Lemma quiet_random_uniform {BState : Type} : quiet (@random_uniform_0_1 BState).
Proof. intros w. repeat split. Qed.

Lemma quiet_set_last_request_time {BState : Type} (t : Q) :
  quiet (@set_last_request_time BState t).
Proof. intros w. repeat split. Qed.

Lemma quiet_get_last_request_time {BState : Type} :
  quiet (@get_last_request_time BState).
Proof.
  intros w. unfold get_last_request_time.
  destruct (last_request_time w); repeat split.
Qed.

Lemma quiet_call_inferModel {BState : Type} (self : LLM BState) sp msgs tools
    mode t :
  quiet (call_inferModel self sp msgs tools mode t).
Proof.
  intros w. unfold call_inferModel.
  destruct (_inferModel self sp msgs tools mode (backend w)); repeat split.
Qed.

Create HintDb quiet.

#[local] Hint Resolve quiet_ret quiet_raise quiet_get_world quiet_datetime_now
  quiet_time_sleep quiet_random_uniform quiet_set_last_request_time
  quiet_get_last_request_time quiet_call_inferModel : quiet.

Ltac quiet_steps :=
  repeat first
    [ progress auto with quiet
    | apply quiet_bind; [|intros ?]
    | match goal with
      | |- quiet (match ?x with _ => _ end) => destruct x
      end ].

Lemma quiet_rate_limit {BState : Type} : quiet (@rate_limit BState).
Proof. unfold rate_limit. quiet_steps. Qed.

Lemma quiet_infer_attempts {BState : Type} (self : LLM BState) sp msgs tools
    mode (remaining : nat) :
  forall retries, quiet (infer_attempts self sp msgs tools mode remaining retries).
Proof.
  induction remaining as [|remaining IH]; intros retries; simpl.
  - auto with quiet.
  - quiet_steps.
Qed.

Lemma quiet_infer {BState : Type} (self : LLM BState) sp msgs tools mode :
  quiet (_infer self sp msgs tools mode).
Proof.
  unfold _infer. apply quiet_bind; [apply quiet_rate_limit|].
  intros _. apply quiet_infer_attempts.
Qed.

(** [generate] records one span and leaves the heap alone. *)
Lemma generate_frame {BState : Type} (self : LLM BState) sp msgs tools mode
    (w : World BState) :
  heap (snd (generate self sp msgs tools mode w)) = heap w /\
  spans (snd (generate self sp msgs tools mode w))
  = spans w ++ [mkLLMSpan (map tool_name tools) mode].
Proof.
  unfold generate, bind at 1, set_span_attributes, modify.
  destruct (last msgs); [|split; reflexivity].
  destruct (first_mlflow_failure msgs); [split; reflexivity|].
  unfold bind.
  destruct (quiet_infer self sp msgs tools mode
              (note_span (mkLLMSpan (map tool_name tools) mode) w))
    as (Hh & Hs & _).
  destruct (_infer self sp msgs tools mode _) as [[reply| |] w1]; simpl in *;
    try (split; assumption).
  destruct (getMLFlowMessage reply); split; assumption.
Qed.

(** ** The orchestration loop *)

(** One level of [_run], with the bookkeeping of the monad unfolded. *)
Lemma run_step {BState : Type} (fuel : nat) (self : Agent BState) (it : Z)
    (l : loc) (mode : ToolMode) (tm : PyDict.t Tool) (stop : Message -> bool)
    (w : World BState) :
  _run (S fuel) self it l mode tm stop w =
  if (it <=? 0)%Z then (Raised iteration_exhaustion, w)
  else
    let active := fst (prepare_tools self mode tm) in
    let next := snd (prepare_tools self mode tm) in
    match generate (llm self) (system_prompt self) (items_at l w)
            (PyDict.values active) mode w with
    | (Returned response, w1) =>
        if carries_escape response then _run fuel self it l AUTO tm stop w1
        else if stop response then (Returned l, append_item l response w1)
        else
          match response with
          | ToolMessage _ calls _ =>
              let results :=
                ToolMessage USER [] (_execute_all_tools self calls active) in
              let w2 := append_item l results (append_item l response w1) in
              if stop results then (Returned l, w2)
              else _run fuel self (it - 1) l next tm stop w2
          | TextMessage _ _ =>
              _run fuel self (it - 1) l next tm stop (append_item l response w1)
          end
    | (Raised e, w1) => (Raised e, w1)
    | (OutOfFuel, w1) => (OutOfFuel, w1)
    end.
Proof.
  cbn [_run]. destruct (it <=? 0)%Z; [reflexivity|].
  destruct (prepare_tools self mode tm) as [active next]. cbn [fst snd].
  unfold bind at 1. unfold list_read at 1. unfold bind at 1.
  destruct (generate (llm self) (system_prompt self) (items_at l w)
              (PyDict.values active) mode w) as [[response| |] w1];
    try reflexivity.
  destruct (carries_escape response); [reflexivity|].
  unfold bind, list_append, modify, ret.
  destruct (stop response) eqn:Hstop; [reflexivity|].
  destruct response as [role text|role calls results].
  - rewrite Hstop. reflexivity.
  - cbn beta iota zeta.
    destruct (stop (ToolMessage USER [] (_execute_all_tools self calls active)));
      reflexivity.
Qed.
= = = = =
*Requirement*
Take from the material every line that holds "retries".

*Answer to this task*
  forall retries, quiet (infer_attempts self sp msgs tools mode remaining retries).
  induction remaining as [|remaining IH]; intros retries; simpl.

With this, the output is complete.